The chapter continues to provide strategies to help the reader overcome the distributive negotiation model and move the needle of negotiation towards a negotiation based on principles. Studies have shown that negotiation skills are among the most important determinants of professional success, and while it can be said that negotiation is a bit of an art, there are specific techniques that anyone can learn. With this approach, good negotiators seek areas of agreement and concurrency throughout the negotiations. Principle-based negotiation is about finding an agreement that benefits all parties involved, regardless of whether it's a negotiation between two people or a multi-billion dollar project funding agreement with a non-recourse funding structure.
In this mode of negotiation, there is little scope to take into account the needs and requirements of the other party or the long-term effects of the agreement. Influencers and effective negotiators often think carefully about location and environment, and pay attention to creating an overall beneficial atmosphere, from the distribution of furniture to the arrangement of seats. They created a method called Principle-Based Negotiation, which, as its name suggests, is based on 4 basic principles that guarantee the common good of all participants and is called non-positional negotiation. As expected, in addition to being widely adopted, this method was also the subject of some criticism, as there are no quantitative studies to show that positional negotiation is less good than principled negotiation.

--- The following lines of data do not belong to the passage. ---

(* ===== verification/Sched.v ===== *)
(** * Scheduling: scheduler, timer, semaphores, exit and join

    Models [kernel/src/scheduler.c], [kernel/src/timer.c],
    [kernel/src/semaphore.c] and the parts of [kernel/src/process.c] that
    move processes between queues.  [scheduler_switch] does not return: it
    is the [Jump] outcome, so whatever the C code has after a call that
    switched does not run, as on the machine. *)

From S2P Require Import Prelude Proc.

(** ** [kernel/src/memory/kvm.c]: leaving the kernel into a process *)

Definition scheduler_switch (pcb : pcb_ptr) : M kst unit :=
  modify (with_current pcb);;
  _ ← get_pcb pcb;             (* pcb->pgdir, pcb->kstacktop, pcb->tf *)
  jump.

(** ** [kernel/src/scheduler.c] *)

Fixpoint do_scheduler_rec (fuel : nat) : M kst unit :=
  match fuel with
  | O => fail OutOfFuel
  | S fuel =>
      modify (fun s => with_count (u32 (k_count s + 1)) s);;
      current ← gets k_current;
      match current with
      | None =>
          p ← ll_pop HReady;
          modify (with_current p);;
          upd_pcb p (with_ts RUNNING);;
          upd_pcb p (with_timeslice 0);;
          scheduler_switch p
      | Some _ =>
          c ← get_pcb current;
          if decide (p_ts c = SLEEPING) then
            _ ← ll_entail HSleep current;
            modify (with_current None);;
            do_scheduler_rec fuel
          else if (2 <? p_timeslice c) || bool_decide (p_ts c = STOP) then
            upd_pcb current (with_ts READY);;
            _ ← ll_entail HReady current;
            modify (with_current None);;
            do_scheduler_rec fuel
          else mret tt
      end
  end.

(** The recursive call is made with [current == NULL], which does not
    recurse again. *)
Definition do_scheduler : M kst unit := do_scheduler_rec 2.

(** ** [kernel/src/timer.c] *)

Fixpoint do_timer_loop (fuel : nat) (sleep : pcb_ptr) : M kst unit :=
  match fuel with
  | O => fail OutOfFuel
  | S fuel =>
      match sleep with
      | None => mret tt
      | Some _ =>
          upd_pcb sleep (fun c => with_timeslice (u32 (p_timeslice c - 1)) c);;
          cur ← get_pcb sleep;
          if 0 <? p_timeslice cur then do_timer_loop fuel (p_next cur)
          else
            upd_pcb sleep (with_ts READY);;
            _ ← ll_delete HSleep sleep;
            _ ← ll_entail HReady sleep;
            do_timer_loop fuel (p_next cur)
      end
  end.

Definition do_timer : M kst unit :=
  modify (fun s => with_tick (u32 (k_tick s + 1)) s);;
  current ← gets k_current;
  upd_pcb current (fun c => with_timeslice (u32 (p_timeslice c + 1)) c);;
  sleep ← gets k_sleep_list;
  do_timer_loop ll_fuel sleep.

Definition tick : M kst Z := gets k_tick.

(** ** [kernel/src/semaphore.c] *)

Definition sem_init_kr (sem count : Z) : M kst unit :=
  c ← get_sem sem;
  if decide (sem_used c = 0) then
    upd_sem sem (with_sem_count count);;
    upd_sem sem (with_sem_used 1)
  else mret tt.

Fixpoint sem_close_loop (fuel : nat) (sem : Z) : M kst unit :=
  match fuel with
  | O => fail OutOfFuel
  | S fuel =>
      pcb ← ll_pop (HBlock sem);
      match pcb with
      | None => mret tt
      | Some _ => _ ← ll_entail HReady pcb; sem_close_loop fuel sem
      end
  end.

Definition sem_close_kr (sem : Z) : M kst unit :=
  c ← get_sem sem;
  if decide (sem_used c = 0) then mret tt
  else
    upd_sem sem (with_sem_used 0);;
    sem_close_loop ll_fuel sem.

Definition sem_post_kr (sem : Z) : M kst unit :=
  c ← get_sem sem;
  if decide (sem_used c = 0) then mret tt
  else
    upd_sem sem (fun c => with_sem_count (i32 (sem_count c + 1)) c);;
    c ← get_sem sem;
    if sem_count c <=? 0 then
      pcb ← ll_pop (HBlock sem);
      _ ← ll_entail HReady pcb;
      mret tt
    else mret tt.

Definition sem_wait_kr (sem : Z) : M kst unit :=
  c ← get_sem sem;
  if decide (sem_used c = 0) then mret tt
  else
    upd_sem sem (fun c => with_sem_count (i32 (sem_count c - 1)) c);;
    c ← get_sem sem;
    if sem_count c <? 0 then
      cur ← gets k_current;
      _ ← ll_entail (HBlock sem) cur;
      modify (with_current None);;
      do_scheduler
    else mret tt.

Definition sem_trywait_kr (sem : Z) : M kst Z :=
  c ← get_sem sem;
  if decide (sem_used c = 0) then mret (-1)
  else if sem_count c <=? 0 then mret 0
  else
    upd_sem sem (fun c => with_sem_count (i32 (sem_count c - 1)) c);;
    mret 1.

Definition sem_get_kr (sem : Z) : M kst Z :=
  c ← get_sem sem;
  if decide (sem_used c = 0) then mret 0 else mret (sem_count c).

(** [&sems[index]], [sems] being at [sems_addr]: the index is not checked. *)
Definition sem_addr (sems_addr index : Z) : Z := u32 (sems_addr + 12 * index).

Definition sem_open_kr (sems_addr index count : Z) : M kst Z :=
  let sem := sem_addr sems_addr index in
  sem_init_kr sem count;;
  mret sem.

(** ** [kernel/src/process.c]: leaving the running state *)

Definition free_pcb (p : pcb_ptr) : M kst unit := upd_pcb p (with_used 0).

Fixpoint exit_loop (fuel : nat) : M kst unit :=
  match fuel with
  | O => fail OutOfFuel
  | S fuel =>
      current ← gets k_current;
      cur ← from_option_or NullPointer current;
      p ← ll_pop (HJoin cur);
      match p with
      | None => mret tt
      | Some _ =>
          c ← get_pcb p;
          if decide (p_used c = 0) then exit_loop fuel
          else _ ← ll_entail HReady p; exit_loop fuel
      end
  end.

Definition exit_current : M kst unit :=
  exit_loop ll_fuel;;
  current ← gets k_current;
  free_pcb current;;
  modify (with_current None);;
  do_scheduler.

(** The first pool slot, from [i] on, whose pid is [pid]. *)
Fixpoint find_pid (pool : list PCB) (i : nat) (pid : Z) : nat :=
  match pool with
  | [] => i
  | c :: pool => if decide (p_pid c = pid) then i else find_pid pool (S i) pid
  end.

Definition join_current (pid : Z) : M kst unit :=
  if decide (pid = 0) then mret tt
  else
    s ← get;
    let i := find_pid (k_PCBPool s) 0 (u32 pid) in
    if decide (i = PCBPOOLMAX) then mret tt
    else
      p ← get_pcb (Some i);
      if decide (p_used p = 0) then mret tt
      else
        cur ← gets k_current;
        _ ← ll_entail (HJoin i) cur;
        modify (with_current None);;
        do_scheduler.

(** [kernel/src/do_syscall.c]: the cases handled without a callee. *)
Definition sys_handout : M kst unit :=
  current ← gets k_current; upd_pcb current (with_ts STOP).

Definition sys_sleep (seconds : Z) : M kst unit :=
  current ← gets k_current;
  upd_pcb current (with_ts SLEEPING);;
  upd_pcb current (with_timeslice (u32 (seconds * 200))).

Definition sys_pid : M kst Z :=
  current ← gets k_current; c ← get_pcb current; mret (p_pid c).

Definition sys_ppid : M kst Z :=
  current ← gets k_current; c ← get_pcb current; mret (p_ppid c).

(** [enready_pcb], used by [main] for the first two processes. *)
Definition enready_pcb (pcb : pcb_ptr) : M kst unit :=
  ready ← gets k_ready_list;
  match ready with
  | None =>
      modify (with_ready pcb);;
      upd_pcb pcb (with_tail pcb)
  | Some _ =>
      modify (with_ready pcb);;
      upd_pcb pcb (with_next ready);;
      t ← get_pcb ready;
      upd_pcb pcb (with_tail (p_tail t))
  end.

Coming to a negotiation with an open mind, a willingness to reach an agreement, and an understanding of the other party's inherent value (monetary or otherwise) are the most effective ways to create a win-win relationship. A negotiator with a high degree of “process knowledge” initially moves away from the topics of the negotiation and then identifies and manages the process to achieve the desired results. Influential people who exercise power take into account both the real and perceived balance of power between the parties and then make their approach to negotiations more flexible accordingly.